Repeat the entries that follow, exactly as they are written.

--------------------

Lemma sex_self_witness :
  exists child,
    sex across across unit_square = Some child
    /\ itinerary child = itinerary across.
Proof.
  apply (sex_self unit_square across). apply is_tourb_sound. reflexivity.
Defined.

(** ** Which candidate a pass appends *)

(** A pass that completes has stopped both cursors inside their parents, on
    cities not yet in the itinerary, and has appended one of the two. *)
Lemma sex_body_Some (m : Map) (a b : list nat) (st st' : sex_state)
    (br : branch) (i j : nat) :
  sex_body a b m st = Some (br, i, j, st') ->
  exists ai bj da db,
    advance (length a) a (itin st) (cur_i st) = Some i
    /\ advance (length b) b (itin st) (cur_j st) = Some j
    /\ i < length a /\ j < length b
    /\ nth_error a i = Some ai /\ visited (itin st) ai = false
    /\ nth_error b j = Some bj /\ visited (itin st) bj = false
    /\ distance m (last (itin st) 0) ai = Some da
    /\ distance m (last (itin st) 0) bj = Some db
    /\ (if (da <? db)%float
        then br = NearerA /\ st' = mkSex (S i) j (itin st ++ [ai])
        else br = NoWorseB /\ st' = mkSex i (S j) (itin st ++ [bj])).
Proof.
  unfold sex_body. intros H.
  destruct (advance (length a) a (itin st) (cur_i st)) as [i0 |] eqn:Hadva;
    [| discriminate H].
  destruct (advance (length b) b (itin st) (cur_j st)) as [j0 |] eqn:Hadvb;
    [| discriminate H].
  destruct (advance_Some _ _ _ _ _ Hadva) as (Hri & ai & Hai & Hva).
  destruct (advance_Some _ _ _ _ _ Hadvb) as (Hrj & bj & Hbj & Hvb).
  destruct (Nat.eqb_spec i0 (length a)) as [E | _]; [lia |].
  destruct (Nat.eqb_spec j0 (length b)) as [E | _]; [lia |].
  rewrite Hai, Hbj in H.
  destruct (distance m (last (itin st) 0) ai) as [da |] eqn:Hda; [| discriminate H].
  destruct (distance m (last (itin st) 0) bj) as [db |] eqn:Hdb; [| discriminate H].
  exists ai, bj, da, db.
  destruct (da <? db)%float eqn:Hlt; inversion H; subst; clear H;
    rewrite ?Hlt; repeat split; auto; lia.
Qed.

(** Every pass that completes appends exactly one city. *)
Lemma sex_body_grows (m : Map) (a b : list nat) (st st' : sex_state)
    (br : branch) (i j : nat) :
  sex_body a b m st = Some (br, i, j, st') ->
  length (itin st') = S (length (itin st)).
Proof.
  intros H. apply sex_body_Some in H.
  destruct H as (ai & bj & da & db & _ & _ & _ & _ & _ & _ & _ & _ & _ & _ & H).
  destruct (da <? db)%float; destruct H as [_ ->]; simpl;
    rewrite length_app; simpl; lia.
Qed.
(** * check_browsers.py: the browser diagnostic script

    A shallow embedding of [src/agent-diva-gui/src-tauri/check_browsers.py]
    and the properties of its four steps: the launch probe, the scan of the
    well-known installation paths, the scan of the directories of PATH and
    the query of the default-browser controller.

    The script is a flat module: it prints to standard output and calls the
    platform ([webbrowser], [os.path], [os.environ]).  The platform,
    standard output included, is a record of oracles, the script a
    computation in a small monad that keeps a log of every line written and
    every platform call and that propagates a raised exception, that of a
    [print] included, until a [try]/[except] catches it. *)

From Stdlib Require Import String Ascii List Bool.
From stdpp Require Import base strings gmap.
Import ListNotations.

(** ** Text of the script *)

Module Msg.
Local Open Scope string_scope.

(** The character written [\n] in a Python literal. *)
Definition nl : string := String "010"%char EmptyString.

Definition title : string := "=== 浏览器检查 ===".
Definition hdr_launch : string := nl ++ "1. 尝试打开默认浏览器访问百度...".
Definition url : string := "https://www.baidu.com".
Definition launched : string := "已尝试打开浏览器".
(** [f"打开浏览器时出错: {e}"] *)
Definition launch_error (e : string) : string := "打开浏览器时出错: " ++ e.

Definition hdr_known : string := nl ++ "2. 检查常见浏览器安装路径...".
(** [f"✓ {browser_name}: {path}"] *)
Definition found_line (browser_name path : string) : string :=
  "✓ " ++ browser_name ++ ": " ++ path.
(** [f"✗ {browser_name}: 未找到"] *)
Definition not_found_line (browser_name : string) : string :=
  "✗ " ++ browser_name ++ ": 未找到".

Definition hdr_env : string := nl ++ "3. 检查环境变量中的浏览器...".
(** [f"✓ 在 PATH 中找到: {exe_path}"] *)
Definition path_match_line (exe_path : string) : string :=
  "✓ 在 PATH 中找到: " ++ exe_path.

Definition hdr_controller : string :=
  nl ++ "4. 尝试使用 webbrowser 模块获取浏览器信息...".
(** [f"默认浏览器控制器: {browser}"] *)
Definition controller_line (browser : string) : string :=
  "默认浏览器控制器: " ++ browser.
(** [f"获取浏览器信息时出错: {e}"] *)
Definition controller_error (e : string) : string :=
  "获取浏览器信息时出错: " ++ e.
End Msg.

(** ** The platform *)

(** The two families of hosts Python distinguishes in [os.name]. *)
Inductive Platform : Type := Windows | Posix.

--------------------

[Result below]
Lemma sex_self_witness :
  exists child,
    sex across across unit_square = Some child
    /\ itinerary child = itinerary across.
Proof.
  apply (sex_self unit_square across). apply is_tourb_sound. reflexivity.
Defined.

(** ** Which candidate a pass appends *)

(** A pass that completes has stopped both cursors inside their parents, on
    cities not yet in the itinerary, and has appended one of the two. *)
Lemma sex_body_Some (m : Map) (a b : list nat) (st st' : sex_state)
    (br : branch) (i j : nat) :
  sex_body a b m st = Some (br, i, j, st') ->
  exists ai bj da db,
    advance (length a) a (itin st) (cur_i st) = Some i
    /\ advance (length b) b (itin st) (cur_j st) = Some j
    /\ i < length a /\ j < length b
    /\ nth_error a i = Some ai /\ visited (itin st) ai = false
    /\ nth_error b j = Some bj /\ visited (itin st) bj = false
    /\ distance m (last (itin st) 0) ai = Some da
    /\ distance m (last (itin st) 0) bj = Some db
    /\ (if (da <? db)%float
        then br = NearerA /\ st' = mkSex (S i) j (itin st ++ [ai])
        else br = NoWorseB /\ st' = mkSex i (S j) (itin st ++ [bj])).
Proof.
  unfold sex_body. intros H.
  destruct (advance (length a) a (itin st) (cur_i st)) as [i0 |] eqn:Hadva;
    [| discriminate H].
  destruct (advance (length b) b (itin st) (cur_j st)) as [j0 |] eqn:Hadvb;
    [| discriminate H].
  destruct (advance_Some _ _ _ _ _ Hadva) as (Hri & ai & Hai & Hva).
  destruct (advance_Some _ _ _ _ _ Hadvb) as (Hrj & bj & Hbj & Hvb).
  destruct (Nat.eqb_spec i0 (length a)) as [E | _]; [lia |].
  destruct (Nat.eqb_spec j0 (length b)) as [E | _]; [lia |].
  rewrite Hai, Hbj in H.
  destruct (distance m (last (itin st) 0) ai) as [da |] eqn:Hda; [| discriminate H].
  destruct (distance m (last (itin st) 0) bj) as [db |] eqn:Hdb; [| discriminate H].
  exists ai, bj, da, db.
  destruct (da <? db)%float eqn:Hlt; inversion H; subst; clear H;
    rewrite ?Hlt; repeat split; auto; lia.
Qed.

(** Every pass that completes appends exactly one city. *)
Lemma sex_body_grows (m : Map) (a b : list nat) (st st' : sex_state)
    (br : branch) (i j : nat) :
  sex_body a b m st = Some (br, i, j, st') ->
  length (itin st') = S (length (itin st)).
Proof.
  intros H. apply sex_body_Some in H.
  destruct H as (ai & bj & da & db & _ & _ & _ & _ & _ & _ & _ & _ & _ & _ & H).
  destruct (da <? db)%float; destruct H as [_ ->]; simpl;
    rewrite length_app; simpl; lia.
Qed.
(** * check_browsers.py: the browser diagnostic script

    A shallow embedding of [src/agent-diva-gui/src-tauri/check_browsers.py]
    and the properties of its four steps: the launch probe, the scan of the
    well-known installation paths, the scan of the directories of PATH and
    the query of the default-browser controller.

    The script is a flat module: it prints to standard output and calls the
    platform ([webbrowser], [os.path], [os.environ]).  The platform,
    standard output included, is a record of oracles, the script a
    computation in a small monad that keeps a log of every line written and
    every platform call and that propagates a raised exception, that of a
    [print] included, until a [try]/[except] catches it. *)

From Stdlib Require Import String Ascii List Bool.
From stdpp Require Import base strings gmap.
Import ListNotations.

(** ** Text of the script *)

Module Msg.
Local Open Scope string_scope.

(** The character written [\n] in a Python literal. *)
Definition nl : string := String "010"%char EmptyString.

Definition title : string := "=== 浏览器检查 ===".
Definition hdr_launch : string := nl ++ "1. 尝试打开默认浏览器访问百度...".
Definition url : string := "https://www.baidu.com".
Definition launched : string := "已尝试打开浏览器".
(** [f"打开浏览器时出错: {e}"] *)
Definition launch_error (e : string) : string := "打开浏览器时出错: " ++ e.

Definition hdr_known : string := nl ++ "2. 检查常见浏览器安装路径...".
(** [f"✓ {browser_name}: {path}"] *)
Definition found_line (browser_name path : string) : string :=
  "✓ " ++ browser_name ++ ": " ++ path.
(** [f"✗ {browser_name}: 未找到"] *)
Definition not_found_line (browser_name : string) : string :=
  "✗ " ++ browser_name ++ ": 未找到".

Definition hdr_env : string := nl ++ "3. 检查环境变量中的浏览器...".
(** [f"✓ 在 PATH 中找到: {exe_path}"] *)
Definition path_match_line (exe_path : string) : string :=
  "✓ 在 PATH 中找到: " ++ exe_path.

Definition hdr_controller : string :=
  nl ++ "4. 尝试使用 webbrowser 模块获取浏览器信息...".
(** [f"默认浏览器控制器: {browser}"] *)
Definition controller_line (browser : string) : string :=
  "默认浏览器控制器: " ++ browser.
(** [f"获取浏览器信息时出错: {e}"] *)
Definition controller_error (e : string) : string :=
  "获取浏览器信息时出错: " ++ e.
End Msg.

(** ** The platform *)

(** The two families of hosts Python distinguishes in [os.name]. *)
Inductive Platform : Type := Windows | Posix.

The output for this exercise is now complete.